Hey guys.
I want to try bayesian logistic regression on the titanic dataset (using only 6 numeric features) but i found it to be extremely slow. Using NUTS for sampling the posterior (num_samples = 500, warmup_steps = 100) can take 20 minutes! but SOMETIMES it can take 1-2 minutes. That is still relatively slow, but how can this difference be so big?
Is the way I set up my model not optimal?
Here’s the code I used.
class LogisticRegressionV2(object):
def __init__(self, C = 1.0):
self.C = C # Inverse regularization strength (C = 1/lambda)
self.n_samples = None
self.n_features = None #Dimension of the data (number of features)
self.hmc_posterior = None
self.coefficients_summary = None
self.marginal = None # Shape (num_mcmc_samples, n_features + 1)
self.coefficients_MAP = None # Shape (1, n_features + 1)
def prep_data(self, X):
"""
Parameters
X: numpy array, shape (n_samples, n_features)
Returns
X_plus_intercept: numpy array, shape (n_features +1, n_samples) (transposed and added ones for the intercept terms)
"""
self.n_samples = X.shape[0]
self.n_features = X.shape[1]
self.coefficients_names = ["beta_%s"%i for i in range(self.n_features + 1)]
# Add intercept
X_plus_intercept = np.ones((self.n_features +1, self.n_samples))
X_plus_intercept[-self.n_features:, :] = X.T.squeeze()
return X_plus_intercept
def logit_model(self, X_tensor = None, Y_tensor = None):
"""
Parameters
X_tensor: torch tensor, shape (n_features +1, n_samples) (includes intercept term.

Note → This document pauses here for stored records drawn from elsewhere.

Lemma flip_found_well_formed p b now s :
  (forall a, p a = true -> is_clear a = false) ->
  History.well_formed s -> History.well_formed (flip_found p b now s).1.
Proof.
  intros Hp ((Hsorted & Hbound) & Hcnt & Hpos & Hcap & Hclear).
  destruct (flip_found_frame p b now s) as (_ & Hlen & Hc & _).
  pose proof (flip_found_ids p b now s) as Hids.
  unfold History.well_formed, ids_ordered. rewrite Hids, Hc, Hlen.
  split_and!; [done | | done | | done |].
  - apply (Forall_fmap id (fun x => x <= actionIdCounter s)).
    rewrite Hids. by apply Forall_fmap.
  - apply (Forall_fmap id (fun x => 0 < x)).
    rewrite Hids. by apply Forall_fmap.
  - destruct ((flip_found p b now s).2) as [a' |] eqn:Hres.
    + destruct (flip_found_split _ _ _ _ _ Hres)
        as (l1 & a & l2 & Hs & -> & Hpa & _ & ->).
      rewrite Hs in Hclear. apply Forall_app in Hclear as [H1 H2].
      apply Forall_cons in H2 as [_ H2].
      apply Forall_app. split; [done |]. constructor; [| done].
      intros Hcl. specialize (Hp a Hpa). destruct a; cbn in *. congruence.
    + destruct (scan p (actions s) (length (actions s))) as [i |] eqn:Hscan.
      * destruct (flip_found_Some p b now s i Hscan) as (a & _ & _ & Heq).
        rewrite Heq in Hres. discriminate.
      * by rewrite (flip_found_None p b now s Hscan).
Qed.

Lemma addAction_well_formed now action s :
  History.well_formed s -> History.well_formed (addAction now action s).1.
Proof.
  intros (Hord & Hcnt & Hpos & Hcap & Hclear).
  destruct action as [a |]; [| done].
  split; [by apply addAction_ids_ordered |].
  rewrite addAction_actions, addAction_counter.
  split_and!; [lia | | |].
  - apply Forall_drop, Forall_app. split; [done |].
    repeat constructor. cbn. lia.
  - rewrite length_drop, length_app. cbn [length].
    unfold maxActions. lia.
  - apply Forall_drop, Forall_app. split; [done |]. by repeat constructor.
Qed.

Lemma clearState_on_well_formed now s :
  History.well_formed (DrawingStateManager.clearState_on now s).
Proof.
  split_and!; cbn; repeat constructor; cbn; lia.
Qed.

Lemma apply_well_formed o s :
  History.well_formed s -> History.well_formed (History.apply o s).
Proof.
  intros Hs. destruct o; cbn [History.apply].
  - by apply addAction_well_formed.
  - apply flip_found_well_formed; [| done].
    intros a Ha. apply andb_true_iff in Ha as [_ Ha].
    by apply negb_true_iff in Ha.
  - apply flip_found_well_formed; [| done].
    intros a Ha. apply andb_true_iff in Ha as [_ Ha].
    by apply negb_true_iff in Ha.
  - apply flip_found_well_formed; [| done].
    intros a Ha. apply andb_true_iff in Ha as [_ Ha].
    by apply negb_true_iff in Ha.
  - apply clearState_on_well_formed.
Qed.

Lemma StronglySorted_lt_NoDup (l : list Z) : StronglySorted Z.lt l -> NoDup l.
Proof.
  induction 1 as [| x l _ IH Hx]; constructor; [| done].
  intros Hin. rewrite Forall_forall in Hx. specialize (Hx x Hin). lia.
Qed.

(** X7.  Whatever sequence of appends, undos, redos and clears a fresh log
    goes through, its ids stay strictly increasing from oldest to newest,
    hence pairwise distinct, all between 1 and the counter; it never holds
    more than 1000 actions; and no clear action is ever undone. *)
Theorem every_log_is_well_formed ops room t0 :
  History.well_formed (History.run ops (new room t0))
  /\ NoDup (id <$> actions (History.run ops (new room t0))).
Proof.
  assert (H : forall s, History.well_formed s ->
                        History.well_formed (History.run ops s)).
  { induction ops as [| o rest IH]; intros s Hs; [done |].
    cbn. apply IH. by apply apply_well_formed. }
  assert (Hnew : History.well_formed (new room t0)).
  { split; [apply new_ids_ordered |].
    split_and!; cbn; [lia | constructor | lia | constructor]. }
  split; [by apply H |].
  apply StronglySorted_lt_NoDup. by destruct (H _ Hnew) as ((? & _) & _).
Qed.

(** X8.  Clearing cannot be taken back: on the log [clearState] leaves, a
    global undo, a personal undo by anybody and a redo all find nothing and
    change nothing. *)
Theorem clearState_cannot_be_undone now s t uid :
  undoGlobal t (DrawingStateManager.clearState_on now s)
    = (DrawingStateManager.clearState_on now s, None)
  /\ undoForUser t uid (DrawingStateManager.clearState_on now s)
     = (DrawingStateManager.clearState_on now s, None)
  /\ redoGlobal t (DrawingStateManager.clearState_on now s)
     = (DrawingStateManager.clearState_on now s, None).
Proof.
  split_and!; apply flip_found_None; reflexivity.
Qed.

(** X9.  Two global undos in a row never take the same action: in a log
    with ordered ids the second one takes an action with a smaller id. *)
Theorem second_undoGlobal_takes_older_action t1 t2 s a1 a2 :
  ids_ordered s ->
  (undoGlobal t1 s).2 = Some a1 ->
  (undoGlobal t2 (undoGlobal t1 s).1).2 = Some a2 ->
  id a2 < id a1.
Proof.
  unfold undoGlobal. intros [Hsorted _] H1 H2.
  destruct (flip_found_split _ _ _ _ _ H1)
    as (l1 & b1 & l2 & Hs & -> & Hp1 & Hafter1 & Hs1).
  destruct (flip_found_split _ _ _ _ _ H2)
    as (m1 & b2 & m2 & Hs2 & -> & Hp2 & Hafter2 & _).
  rewrite Hs1 in Hs2.
  assert (Hin : b2 ∈ l1).
  { assert (Hb2 : b2 ∈ l1 ++ set_undone true b1 :: l2)
      by (rewrite Hs2; set_solver).
    apply elem_of_app in Hb2 as [? | Hb2]; [done |].
    apply elem_of_cons in Hb2 as [-> | Hb2].
    - unfold undoable in Hp2. cbn in Hp2. done.
    - rewrite Forall_forall in Hafter1. rewrite (Hafter1 _ Hb2) in Hp2. done. }
  rewrite Hs, fmap_app in Hsorted. cbn.
  apply (StronglySorted_app_1_elem_of _ _ _ (id b2) (id b1)) in Hsorted;
    [done | by apply list_elem_of_fmap_2 | cbn; set_solver].
Qed.

Lemma second_undoGlobal_takes_older_action_witness :
  ids_ordered Samples.three_strokes /\ 2 < 3.
Proof.
  assert (Hord : ids_ordered Samples.three_strokes).
  { split; cbn; repeat constructor; cbn; lia. }
  split; [exact Hord |].
  exact (second_undoGlobal_takes_older_action 4 5 Samples.three_strokes
           (mkAction 3 (Some "A") "draw-end"
              (mkPayload None None None (Some (JArr [])) None None) 3 true)
           (mkAction 2 (Some "B") "draw-end"
              (mkPayload None None None (Some (JArr [])) None None) 2 true)
           Hord eq_refl eq_refl).
Defined.

End LogHistory.

(** ** The state manager: rooms do not interfere *)

Section ManagerRooms.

Result of prep_data(X))
Y_tensor: torch tensor, shape (1, n_samples )
"""
gamma = np.sqrt(self.C)
beta_prior = dist.Normal(torch.zeros(1, self.n_features + 1), torch.ones(1, self.n_features + 1) * gamma)
beta = pyro.sample("beta", beta_prior)
z = torch.mm(beta, X_tensor)
p = torch.sigmoid(z)
likelihood = dist.Bernoulli(p)
pyro.sample("obs", likelihood, obs = Y_tensor)
def fit(self, X, Y, num_samples = 100, warmup_steps = 50):
"""
Parameters
X: numpy array, shape (n_samples, n_features)
Y: numpy array, shape (n_samples, ) or shape(n_samples, 1)
"""
# X gets transformed into shape (n_features +1, n_samples).
# The extra dimension comes from the intercept terms, and the transpose allows matrix multiplication later.
X = self.prep_data(X)
Y = Y.reshape(-1, 1)
X_tensor = torch.tensor(X, dtype = torch.float)
Y_tensor = torch.tensor(Y, dtype = torch.float)
Y_tensor = Y_tensor.transpose(0, 1)
nuts_kernel = NUTS(self.logit_model, adapt_step_size = True, jit_compile = False, adapt_mass_matrix=False)
hmc_posterior = MCMC(nuts_kernel, num_samples = num_samples, warmup_steps = warmup_steps, num_chains = 1)\
.run(X_tensor, Y_tensor)
To load the dataset
df = pd.read_csv("http://web.stanford.edu/class/archive/cs/cs109/cs109.1166/stuff/titanic.csv")
df['sex'] = df.Sex.apply(lambda s: 1 if s=='female' else 0)
df['has siblings or spouses aboard'] = (df['Siblings/Spouses Aboard'] > 0).astype(int)
df['has parents or children aboard'] = (df['Parents/Children Aboard'] > 0).astype(int)
df['has family aboard'] = (df['Siblings/Spouses Aboard'] + df['Parents/Children Aboard'] > 0).astype(int)
df_train = df.sample(frac=0.5, replace=False, random_state=42)
df_test = df.loc[df.index.difference(df_train.index)]
features = ['Pclass', 'Age', 'Fare', 'Siblings/Spouses Aboard',
'Parents/Children Aboard', 'sex']
target = 'Survived'
X_train = df_train[features].values
y_train = df_train[target].values
X_test = df_test[features].values
y_test = df_test[target].values
Running it:
lr_v2 = LogisticRegressionV2()
lr_v2.fit(X_train, y_train, num_samples = 500, warmup_steps = 100)
Is there anything wrong/suboptimal with my implementation? Help would be greatly appreciated!